À la suite d’un changement professionnel brutal, Xavier Turquin a délaissé le Kirchberg afin de lutter pour le climat, jusqu’à devenir directeur de Greenpeace Luxembourg.

À l’occasion du «jour du dépassement» du Grand-Duché, Xavier Turquin, fraîchement nommé directeur de Greenpeace Luxembourg, cible les priorités et les dangers pour l’environnement national comme mondial.

Quelques jours après l’annonce de mesures du gouvernement et de la Chambre des salariés afin, respectivement, de lutter contre le changement climatique et d’en protéger les salariés, le Luxembourg a atteint son «jour du dépassement» aujourd’hui. En ce 17 février, la Terre ne peut plus satisfaire la demande en ressources du pays, ce qui permet à Xavier Turquin, directeur de Greenpeace Luxembourg, de rappeler l’urgence environnementale. Nommé à la direction depuis septembre dernier, cet ancien travailleur au Kirchberg ne manque pas de dossiers, ni de motivation pour son nouveau poste.

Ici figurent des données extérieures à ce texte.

Definition builtin_index (c : builtin) : nat :=
  match c with
  | object => 0 | str => 1 | int => 2
  | BaseException_ => 3 | KeyboardInterrupt => 4 | Exception_ => 5
  | ArithmeticError => 6 | ZeroDivisionError => 7
  | LookupError => 8 | KeyError => 9 | IndexError_ => 10
  | RuntimeError => 11 | TypeError_ => 12 | ValueError_ => 13
  end.

Definition all_builtins : list builtin :=
  [ object; str; int; BaseException_; KeyboardInterrupt; Exception_;
    ArithmeticError; ZeroDivisionError; LookupError; KeyError; IndexError_;
    RuntimeError; TypeError_; ValueError_ ].

#[export] Instance builtin_countable : Countable builtin.
Proof.
  refine (inj_countable builtin_index (λ n, all_builtins !! n) _).
  by intros [].
Defined.

(** Walk up [__base__]; the hierarchy is five classes deep. *)
Fixpoint issubclass_fuel (fuel : nat) (a b : builtin) : bool :=
  bool_decide (a = b) ||
  match fuel, base a with
  | S fuel', Some p => issubclass_fuel fuel' p b
  | _, _ => false
  end.

Definition builtin_issubclass : builtin → builtin → bool := issubclass_fuel 5.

Le Luxembourg vient de consommer toutes les ressources naturelles que la Terre peut lui attribuer en un an. Qu’est-ce que ce jour vous inspire ?

Xavier Turquin : C’est un calcul théorique, mais un calcul symbolique et extrêmement puissant afin de montrer que l’on va au-delà de nos ressources. Il y a une métaphore que j’aime bien, surtout ici au Luxembourg. C’est que si l’on gérait la planète comme on gère des finances, la planète serait notre capital et ses intérêts seraient les plantes qui poussent, le cuivre que l’on extrait ou l’air que l’on respire.

Tout ce capital, quand on le prend, il ne se reconstruit pas. Théoriquement, on ne devrait vivre qu’avec ses intérêts. Imaginez que l’on soit un foyer et que, le 17 février, on ait consommé tous les intérêts produits par son compte pour l’année. On ne pourrait alors plus vivre.

Je vais paraphraser Timothée Parrique (NDLR : un économiste français) : si la nature était une banque, cela ferait longtemps qu’elle aurait arrêté de nous prêter (…). Nous vivons à crédit depuis les années 50, depuis que des scientifiques ont démontré que l’humain a modifié la structure de la planète à force d’abuser de ses ressources.

Le « jour du dépassement«  est un élément intéressant, car il interroge sur la question de savoir pourquoi l’on consomme autant. Il y a une accélération des inégalités sociales et climatiques et nous sommes en train de dérégler tout notre système planétaire. Cela m’inspire donc une forme de colère, mais une colère qui m’apporte de l’énergie.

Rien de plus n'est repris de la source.